The big performance concern in regards to reflection has to do with invocation. Accessing type information and reading metadata are pretty light weight. The moment you involve dynamic invocation of properties, indexers, methods, or dynamically construct new types via reflection, you take an orders-of-magnitude performance hit.
Reflection is still an in-process execution, however, so before you worry about the performance hit of a little dynamic invocation, make sure that there aren't any significantly larger performance bottlenecks, such as inter-process execution, network calls (i.e. database, web service, etc.) When it comes to performance, start with the biggest performance hit, and work your way down from there. Reflection, including dynamic invocation, is usually one of the last things you should worry about from a performance standpoint.
Addendum:
A bit of an after thought, but if you require a high degree of dynamic invocation of late-bound type members, you should look into lightweight code generation. Using the System.Reflection.Emit namespace, you can use utilities such as DynamicMethod to generate lightweight code at runtime that can perform early-bound calls. Caching this generated code reduces the initial cost of generating it, allowing you to gain the benefit of late-bound calls with early-bound performance.
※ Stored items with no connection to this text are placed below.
(** How a row keeps an entry. *)
Record keeps (n : Z) (row : MessageRow) (e : Entry) : Prop := {
  kp_row : mr_id row = n;
  kp_number : h_message_id (header (lg_raw e)) = n;
  kp_session : h_session_id (header (lg_raw e)) = sid;
  kp_response : opened_part key p RESPONSE sid n (mr_response row) = Ok (ou_response (lg_outcome e));
  kp_request : opened_part key p INCOMING sid n (mr_request row) = Ok (lg_bytes e);
  kp_digest : message_digest key p (lg_raw e) (lg_bytes e) = Ok (mr_digest row);
  kp_package : mr_package row = lg_package e;
  kp_authenticated : mr_authenticated row = lg_authenticated e
}.
(** The session row after the messages [log]. *)
Definition follows_log (row : SessionRow) (log : list Entry) : Prop :=
  exists init e, log = init ++ [e] /\ sr_last_message row = zlen log /\ sr_generation row = pr_generation p /\
    sr_credential row = pr_credential p /\ sr_client_authenticated row = pp_client_authenticated (lg_prepared e) /\
    sr_state row = next_state (lg_prepared e) (lg_package e) (ou_pending (lg_outcome e)) (ou_complete (lg_outcome e)).
Definition stored_log (s : Store) (log : list Entry) : Prop :=
  length (st_messages s) = length log /\
  (forall i row e, st_messages s !! i = Some row -> log !! i = Some e -> keeps (Z.of_nat i + 1) row e) /\
  match st_session s with Some row => follows_log row log | None => log = [] end.
(** What is known of the device in [e] is known in [e'], at least as good. *)
Definition no_worse (e e' : CollectionEnvironment) : Prop :=
  (forall f, ce_os_version e = Some f -> exists f', ce_os_version e' = Some f' /\ at_least f' f = true) /\
  (forall f, ce_build e = Some f -> exists f', ce_build e' = Some f' /\ f <= f') /\
  (forall f, ce_edition e = Some f -> ce_edition e' = Some f) /\
  (forall t f, bm_get t (ce_tools e) = Some f -> exists f', bm_get t (ce_tools e') = Some f' /\ at_least f' f = true).
Lemma is_some_and_iff {A} (o : option A) p : is_some_and o p = true <-> exists a, o = Some a /\ p a = true.
Proof. destruct o; simpl; naive_solver. Qed.
Lemma is_none_or_iff {A} (o : option A) p : is_none_or o p = true <-> forall a, o = Some a -> p a = true.
Proof. destruct o; simpl; naive_solver. Qed.
Lemma at_least_trans a b c : at_least b a = true -> at_least c b = true -> at_least c a = true.
Proof. unfold at_least. eapply leb_trans. Qed.
Lemma at_least_numeric f v : at_least f v = true -> given (numeric v) = true -> exists n m, numeric v = Some n /\ numeric f = Some m /\ leb n m = true.
Proof.
  unfold at_least. destruct (numeric v) as [n|]; [|done]. intros H _. exists n. destruct (numeric f) as [m|]; [|done]. exists m. by split_and!.
Qed.
Lemma Environment_validate_ok e : is_ok (Environment_validate e) = true ->
  (forall v, ce_os_version e = Some v -> given (numeric v) = true) /\ (forall t v, (t, v) ∈ ce_tools e -> given (numeric v) = true).
Proof.
  unfold Environment_validate. destruct (_ || existsb _ _) eqn:E; [done|]. intros _. apply orb_false_iff in E as [[[E _]%orb_false_iff _]%orb_false_iff Et]. split.
  - intros v Hv. rewrite Hv in E. simpl in E. by apply negb_false_iff.
  - intros t v Hin. apply (proj1 (existsb_false_iff _ _) Et), orb_false_iff in Hin as [_ Hin]. by apply negb_false_iff.
Qed.
Lemma Applicability_validate_ok a : is_ok (Applicability_validate a) = true ->
  (forall v, ap_minimum_os_version a = Some v -> given (numeric v) = true) /\ (forall t v, (t, v) ∈ ap_tools a -> given (numeric v) = true).
Proof.
  unfold Applicability_validate. intros H. apply (Environment_validate_ok (mk_CollectionEnvironment (ap_minimum_os_version a) (ap_minimum_build a) None (ap_tools a))).
  by destruct (Environment_validate _).
Qed.
Lemma allows_iff a facts enrollment capabilities : Applicability_allows a facts enrollment capabilities = true <->
  is_ok (Applicability_validate a) = true /\ is_ok (Environment_validate facts) = true /\
  (forall v, ap_minimum_os_version a = Some v -> exists f, ce_os_version facts = Some f /\ at_least f v = true) /\
  (forall v, ap_minimum_build a = Some v -> exists f, ce_build facts = Some f /\ v <= f) /\
  (ap_editions a = [] \/ exists e, ce_edition facts = Some e /\ e ∈ ap_editions a) /\
  (ap_enrollments a = [] \/ enrollment ∈ ap_enrollments a) /\
  (forall t v, (t, v) ∈ ap_tools a -> exists f, bm_get t (ce_tools facts) = Some f /\ at_least f v = true) /\
  forall c, c ∈ ap_capabilities a -> c ∈ capabilities.
Proof.
  unfold Applicability_allows. rewrite !andb_true_iff, !orb_true_iff, !is_none_or_iff, bs_subset_iff, forallb_true_iff, !is_empty_nil, bs_mem_iff, is_some_and_iff.
  setoid_rewrite is_some_and_iff. setoid_rewrite bs_mem_iff. setoid_rewrite Z.leb_le. split.
  - intros [[[[[[[Ha Hf] Hos] Hb] He] Hen] Ht] Hc]. split_and!; try done. intros t v Hin. by apply (Ht (t, v)).
  - intros (Ha & Hf & Hos & Hb & He & Hen & Ht & Hc). split_and!; try done. intros [t v] Hin. by apply Ht.
Qed.
(** Evidence decides: what is allowed stays allowed on more capabilities and no worse evidence; no
    declared requirement is met by evidence that is absent; and a version requirement is met by a
    number-wise comparison of well-formed versions only. *)
Theorem applicability_by_evidence a facts enrollment capabilities : Applicability_allows a facts enrollment capabilities = true ->
  (forall facts' capabilities', no_worse facts facts' -> Environment_validate facts' = Ok () ->
     (forall c, c ∈ capabilities -> c ∈ capabilities') -> Applicability_allows a facts' enrollment capabilities' = true) /\
  (forall v, ap_minimum_os_version a = Some v -> exists f n m, ce_os_version facts = Some f /\ numeric v = Some n /\ numeric f = Some m /\ leb n m = true) /\
  (forall v, ap_minimum_build a = Some v -> exists f, ce_build facts = Some f /\ v <= f) /\
  (forall t v, (t, v) ∈ ap_tools a -> exists f n m, bm_get t (ce_tools facts) = Some f /\ numeric v = Some n /\ numeric f = Some m /\ leb n m = true) /\
  (ap_editions a <> [] -> exists e, ce_edition facts = Some e /\ e ∈ ap_editions a) /\
  (ap_enrollments a <> [] -> enrollment ∈ ap_enrollments a) /\
  (forall c, c ∈ ap_capabilities a -> c ∈ capabilities).
Proof.
  rewrite allows_iff. intros (Ha & Hf & Hos & Hb & He & Hen & Ht & Hc). destruct (Applicability_validate_ok a Ha) as [Hav Hat]. split_and!.
  - intros facts' caps' (Nos & Nb & Ne & Nt) Hok Hcaps. rewrite allows_iff, Hok. split_and!; [done..| | | |done| |by auto].
    + intros v (f & (f' & -> & Hf')%Nos & Hv)%Hos. exists f'. split; [done|]. by eapply at_least_trans.
    + intros v (f & (f' & -> & Hf')%Nb & Hv)%Hb. exists f'. split; [done|]. lia.
    + destruct He as [He|(e & ->%Ne & He)]; [by left|right; by exists e].
    + intros t v (f & (f' & -> & Hf')%Nt & Hv)%Ht. exists f'. split; [done|]. by eapply at_least_trans.
  - intros v Hv. destruct (Hos v Hv) as (f & Hf' & Hn). destruct (at_least_numeric _ _ Hn (Hav v Hv)) as (n & m & ?). by exists f, n, m.
  - done.
  - intros t v Hin. destruct (Ht _ _ Hin) as (f & Hf' & Hn). destruct (at_least_numeric _ _ Hn (Hat t v Hin)) as (n & m & ?). by exists f, n, m.
  - intros Hne. by destruct He.
  - intros Hne. by destruct Hen.
  - done.
Qed.
End Applicability.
Reflection performs well, it just does a lot more than static code.
Say you have this code snippet:
typeof(SomeClass).GetMethod("SomeStaticMethod").
Invoke(null, new object[] { 1, 2, 3 });
This is the same as this:
SomeClass.SomeStaticMethod(1, 2, 3);
But it should be obvious that the first one has a lot more work to do. It has to get type information, traverse it to see if there's a SomeStaticMethod method, check what kind of method it is, invoke the method on an instance, or not if it's static and pass the object array is parameters, boxing/unboxing the integers in this case as well.
And this is probably a very broad summary, there's no doubt even more going on. Yet despite this, reflection is still very fast and used in a lot of areas, from databinding on WinForms to model binding in ASP.NET MVC (every request you make to this site, built on MVC, involves a whole bunch of reflection and yet, the site is very fast and MVC is regarded as a very fast framework).